Did My Little Margie have a laugh track? I don't recall.

I think it did and it was "canned," whereas the Lucys would have been live since they were filmed before an studio audience. The director of photography for I Love Lucy was Murnau's cameraman for the Last Laugh, Karl Freund -- sort of an Emil Jannings-like let down for him from the days of high German Expressionist filmmaking.

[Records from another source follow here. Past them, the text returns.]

Lemma frame_governance_propose a d t k v r x b :
  keeps accounts_sat (GovTx.execute_governance_propose a d t k v r x b).
Proof. unfold GovTx.execute_governance_propose. solve_frame. Qed.

Lemma frame_governance_vote a p v b : keeps accounts_sat (GovTx.execute_governance_vote a p v b).
Proof. unfold GovTx.execute_governance_vote. solve_frame. Qed.

Lemma frame_count_loop E body l n :
  (∀ id data, keeps accounts_sat (body id data)) →
  keeps accounts_sat (GovTx.count_loop (E:=E) body l n).
Proof.
  intros Hb. revert n. induction l as [|[id data] l IH]; intros n; cbn [GovTx.count_loop];
    solve_frame.
Qed.

Lemma frame_finalize_one E b st id data : keeps accounts_sat (GovTx.finalize_one (E:=E) b st id data).
Proof. unfold GovTx.finalize_one. solve_frame. Qed.

Lemma frame_next_chain_id E :
  keeps accounts_sat (λ s, let '(id, s') := State.next_registered_chain_id s in
                           (Ok id : res E Z, s')).
Proof. intros s. apply sat_untouched. cbn. solve_untouched. Qed.

#[local] Hint Resolve frame_next_chain_id frame_finalize_one : keeps_db.

Lemma frame_register_app_chain n c a b : keeps accounts_sat (GovTx.register_app_chain n c a b).
Proof. unfold GovTx.register_app_chain. solve_frame. Qed.

#[local] Hint Resolve frame_register_app_chain : keeps_db.

Lemma frame_apply_parameter_change E k v :
  keeps accounts_sat (GovTx.apply_parameter_change (E:=E) k v).
Proof. unfold GovTx.apply_parameter_change, GovTx.set_number. solve_frame. Qed.

#[local] Hint Resolve frame_apply_parameter_change : keeps_db.

Lemma frame_execute_one E b id data : keeps accounts_sat (GovTx.execute_one (E:=E) b id data).
Proof. unfold GovTx.execute_one, GovTx.enact, GovTx.treasury_spend. solve_frame. Qed.

#[local] Hint Resolve frame_execute_one : keeps_db.

Lemma frame_finalize_governance E b x :
  keeps accounts_sat (GovTx.finalize_governance_proposals (E:=E) b x).
Proof. unfold GovTx.finalize_governance_proposals. solve_frame. apply frame_count_loop. solve_frame. Qed.

Lemma frame_execute_queued E b : keeps accounts_sat (GovTx.execute_queued_proposals (E:=E) b).
Proof. unfold GovTx.execute_queued_proposals. solve_frame. apply frame_count_loop. solve_frame. Qed.
End governance.

End frame.

#[export] Hint Resolve frame_add_balance frame_sub_balance frame_transfer frame_process_unbonding
  frame_execute_stake frame_execute_unstake frame_submit_evidence frame_distribute_producer_reward
  frame_create_pool frame_add_liquidity frame_remove_liquidity frame_execute_swap frame_claim_fees
  frame_claim_mining frame_create_asset frame_asset_transfer frame_freeze frame_unfreeze
  frame_fund frame_claim_redemption frame_distribute frame_propose_asset frame_vote_asset
  frame_finalize_asset frame_set_kyc frame_set_jurisdiction frame_create_feed frame_submit_value
  frame_bridge_deposit frame_bridge_withdraw frame_governance_propose frame_governance_vote
  frame_finalize_governance frame_execute_queued : keeps_db.

(** ** Actions *)

Section actions.
Context `{!TxEnv}.
Context (R : Address → AccountState → Prop) (store : bool).
Context (R_balance : ∀ a acc v, R a acc → R a (acc <| ac_balance := v |>)).
Context (R_staking : ∀ a acc v, R a acc → R a (acc <| ac_staking := v |>)).

#[local] Abbreviation sat := (accounts_sat R store).

Definition contract_account (code_hash : H256) : AccountState :=
  MkAccountState 0 0 (Some code_hash) H256_ZERO None.

Lemma untouched_storage_writes a l s :
  untouched s (foldl (λ s kv, State.put_contract_storage a kv.1 kv.2 s) s l).
Proof.
  revert s. induction l as [|kv l IH]; intros s; cbn; [done|].
  etransitivity; [|apply IH]. autounfold with mutators. cbv zeta. solve_untouched.
Qed.

(** The account a deployment writes. *)
Definition deploys_to (sender : Address) (s : StateDB) : Address :=
  Tx.contract_address sender (State.get_nonce s sender).

Lemma frame_deploy sender code s :
  sat s → (∀ h, R (deploys_to sender s) (contract_account h)) →
  sat (Tx.execute_deploy_contract sender code s).2.
Proof.
  intros Hs HR. unfold Tx.execute_deploy_contract. mrun.
  destruct (_ <? _); [done|]. destruct (VmEngine.compile code); [|done..]. cbn.
  assert (Hu : untouched s (State.store_code code s).2) by (cbn; solve_untouched).
  apply sat_put_account; [|by eapply sat_untouched].
  unfold State.get_nonce. rewrite (untouched_get_account _ _ _ Hu). apply HR.
Qed.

Did Margie have a sidekick--other than her father's girlfriend?...The theme of all those shows seems to be that Father (Jim Backus, Desi Arnaz, the tennis playing Charles Farrell) doesn't know best, and, as Bart says, are outwitted by the string-pulling children. Meanwhile the Father is eaten up with anxiety about pleasing the boss and pretty much distracted by that battlefront. The whole genre may have culminated in "Bewitched," though "Our Miss Brooks," which Paul refers to I think, seems to have been pretty subversive.

There is an amazing moment in an episode of "Private Secretary" I recently saw on tv, in which Susie MacNamera (Ann Southern) turns to the audience and says very dryly --this is regarding a black cat they don't seem to be able to get rid of and which keeps reappearing in Mr. Sands office: "And where are Charles Baudelaire and Felix Vallotton when you really need them?"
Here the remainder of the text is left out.